- **EXERCISE**: Gather, from the data below, each line in which the word "EmptyString" occurs.

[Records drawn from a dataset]

/---

(* ===== verification/LegacySeeds.v ===== *)
(** * What a fresh installation starts with

    [seed_defaults] of [web/sequences_pg.py]: a credential, three Windows sequences and
    four Ubuntu sequences, added at every start of the service where their names are
    missing.  Text is given by its bytes; a dash outside of ASCII is three of them. *)

From stdpp Require Import base gmap list strings pretty sorting.
From Stdlib Require Import ZArith Lia Ascii.
From S2P Require Import Prelude Json Text JsonParse Dense LegacyStore LegacySequences.

Definition newline : string := String (ch 10) EmptyString.

Definition seed_step (step_type : string) (params : list (string * json)) (enabled : bool) : json :=
  JObj [("step_type", JStr step_type); ("params", JObj params); ("enabled", JBool enabled)].

Definition _SEED_LOCAL_ADMIN_PAYLOAD : json :=
  JObj [("username", JStr "Administrator"); ("password", JStr "Nsta1200!!")].

(** A seed: name, description, default, hash, steps (type, parameters, enabled). *)
Record seed : Type := Seed {
  sd_name : string;
  sd_description : string;
  sd_is_default : bool;
  sd_produces_autopilot_hash : bool;
  sd_steps : list (string * list (string * json) * bool)
}.

Definition _SEED_SEQUENCES : list seed :=
  [Seed "Entra Join (default)"
     "Entra-joined via Windows Autopilot. Matches the pre-sequence hardcoded flow."
     true true
     [("set_oem_hardware", [("oem_profile", JStr EmptyString)], true);
      ("local_admin", [("credential_name", JStr "default-local-admin")], false);
      ("autopilot_entra", [], true)];
   Seed "AD Domain Join — Local Admin"
     "Local admin created at OOBE, computer joined to AD during specialize pass."
     false false
     [("set_oem_hardware", [("oem_profile", JStr EmptyString)], true);
      ("local_admin", [("credential_name", JStr "default-local-admin")], false);
      ("join_ad_domain", [("credential_id", JInt 0); ("ou_path", JStr EmptyString)], false);
      ("rename_computer", [("pattern", JStr "{serial}")], false)];
   Seed "Hybrid Autopilot (stub)"
     "NOT IMPLEMENTED in v1 — scaffolded for future work."
     false true
     [("autopilot_hybrid", [], true)]].

Definition ubuntu_linuxesp_steps (admin_id : Z) : list json :=
  [seed_step "install_ubuntu_core"
     [("locale", JStr "en_US.UTF-8");
      ("timezone", JStr "UTC");
      ("keyboard_layout", JStr "us");
      ("storage_layout", JStr "lvm")] true;
   seed_step "create_ubuntu_user"
     [("local_admin_credential_id", JInt admin_id)] true;
   seed_step "install_apt_packages"
     [("packages", JArr [JStr "curl"; JStr "git"; JStr "wget"; JStr "gpg"])] true;
   seed_step "install_intune_portal"
     [] true;
   seed_step "install_edge"
     [] true;
   seed_step "install_mde_linux"
     [("mde_onboarding_credential_id", JInt 0)] true;
   seed_step "remove_apt_packages"
     [("packages", JArr [JStr "libreoffice-common"; JStr "libreoffice*"; JStr "remmina*"; JStr "transmission*"])] true;
   seed_step "install_snap_packages"
     [("snaps", JArr [JObj [("name", JStr "code");
      ("classic", JBool true)]; JObj [("name", JStr "postman")]; JObj [("name", JStr "powershell");
      ("classic", JBool true)]])] true;
   seed_step "install_desktop_environment"
     [("flavor", JStr "ubuntu-desktop")] true].

Definition ubuntu_plain_steps (admin_id : Z) : list json :=
  [seed_step "install_ubuntu_core"
     [] true;
   seed_step "create_ubuntu_user"
     [("local_admin_credential_id", JInt admin_id)] true;
   seed_step "install_desktop_environment"
     [("flavor", JStr "ubuntu-desktop")] true].

Definition ubuntu_intune_edge_steps (admin_id : Z) : list json :=
  [seed_step "install_ubuntu_core"
     [] true;
   seed_step "create_ubuntu_user"
     [("local_admin_credential_id", JInt admin_id)] true;
   seed_step "install_intune_portal"
     [] true;
   seed_step "install_edge"
     [] true;
   seed_step "install_desktop_environment"
     [("flavor", JStr "ubuntu-desktop")] true].

Definition ubuntu_apt_cache_steps (admin_id : Z) : list json :=
  [seed_step "install_ubuntu_core"
     [] true;
   seed_step "create_ubuntu_user"
     [("local_admin_credential_id", JInt admin_id)] true;
   seed_step "run_firstboot_script"
     [("command", JStr (PyStr.join newline
        ["set -e";
         "if ! dpkg -s apt-cacher-ng >/dev/null 2>&1; then";
         "  echo 'apt-cacher-ng apt-cacher-ng/tunnelenable boolean true' | debconf-set-selections";
         "  export DEBIAN_FRONTEND=noninteractive";
         "  apt-get update";
         "  apt-get install -y apt-cacher-ng";
         "fi";
         "# Explicitly allow HTTPS pass-through to any host — safer";
         "# than tunnelenable alone and survives future reconfigures.";
         "# Unquoted — apt-cacher-ng treats the value as a regex; quotes become literal regex characters and break matching.";
         "grep -q '^PassThroughPattern' /etc/apt-cacher-ng/acng.conf || echo 'PassThroughPattern: .*' >> /etc/apt-cacher-ng/acng.conf";
         "systemctl enable --now apt-cacher-ng";
         "systemctl restart apt-cacher-ng"]))] true].

Definition ubuntu_seeds (admin_id : Z) : list (string * string * list json) :=
  [("Ubuntu Intune + MDE (LinuxESP)",
     ("Ubuntu 24.04 with Intune Portal, Edge, and MDE (from adamgell/LinuxESP). Set an " +:+
      "mde_onboarding credential before first use."),
     ubuntu_linuxesp_steps admin_id);
   ("Ubuntu Plain",
     ("Minimal Ubuntu 24.04 — no Intune, no MDE. Good starting point for a custom " +:+
      "sequence."),
     ubuntu_plain_steps admin_id);
   ("Ubuntu Intune + Edge (no MDE)",
     ("Ubuntu 24.04 workstation with Intune Portal and Microsoft Edge, minus the MDE " +:+
      "step. Good for validating the Microsoft stack without an mde_onboarding " +:+
      "credential uploaded."),
     ubuntu_intune_edge_steps admin_id);
   ("Ubuntu apt-cache server",
     ("LAN-local apt-cacher-ng on Ubuntu 24.04. Provision one VM from this sequence, " +:+
      "then point `ubuntu_apt_proxy` in vars.yml at http://<vm-ip>:3142 to accelerate " +:+
      "every future Ubuntu template build."),
     ubuntu_apt_cache_steps admin_id)].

\---

- **RESPONSE**:
Definition newline : string := String (ch 10) EmptyString.
     [("set_oem_hardware", [("oem_profile", JStr EmptyString)], true);
     [("set_oem_hardware", [("oem_profile", JStr EmptyString)], true);
      ("join_ad_domain", [("credential_id", JInt 0); ("ou_path", JStr EmptyString)], false);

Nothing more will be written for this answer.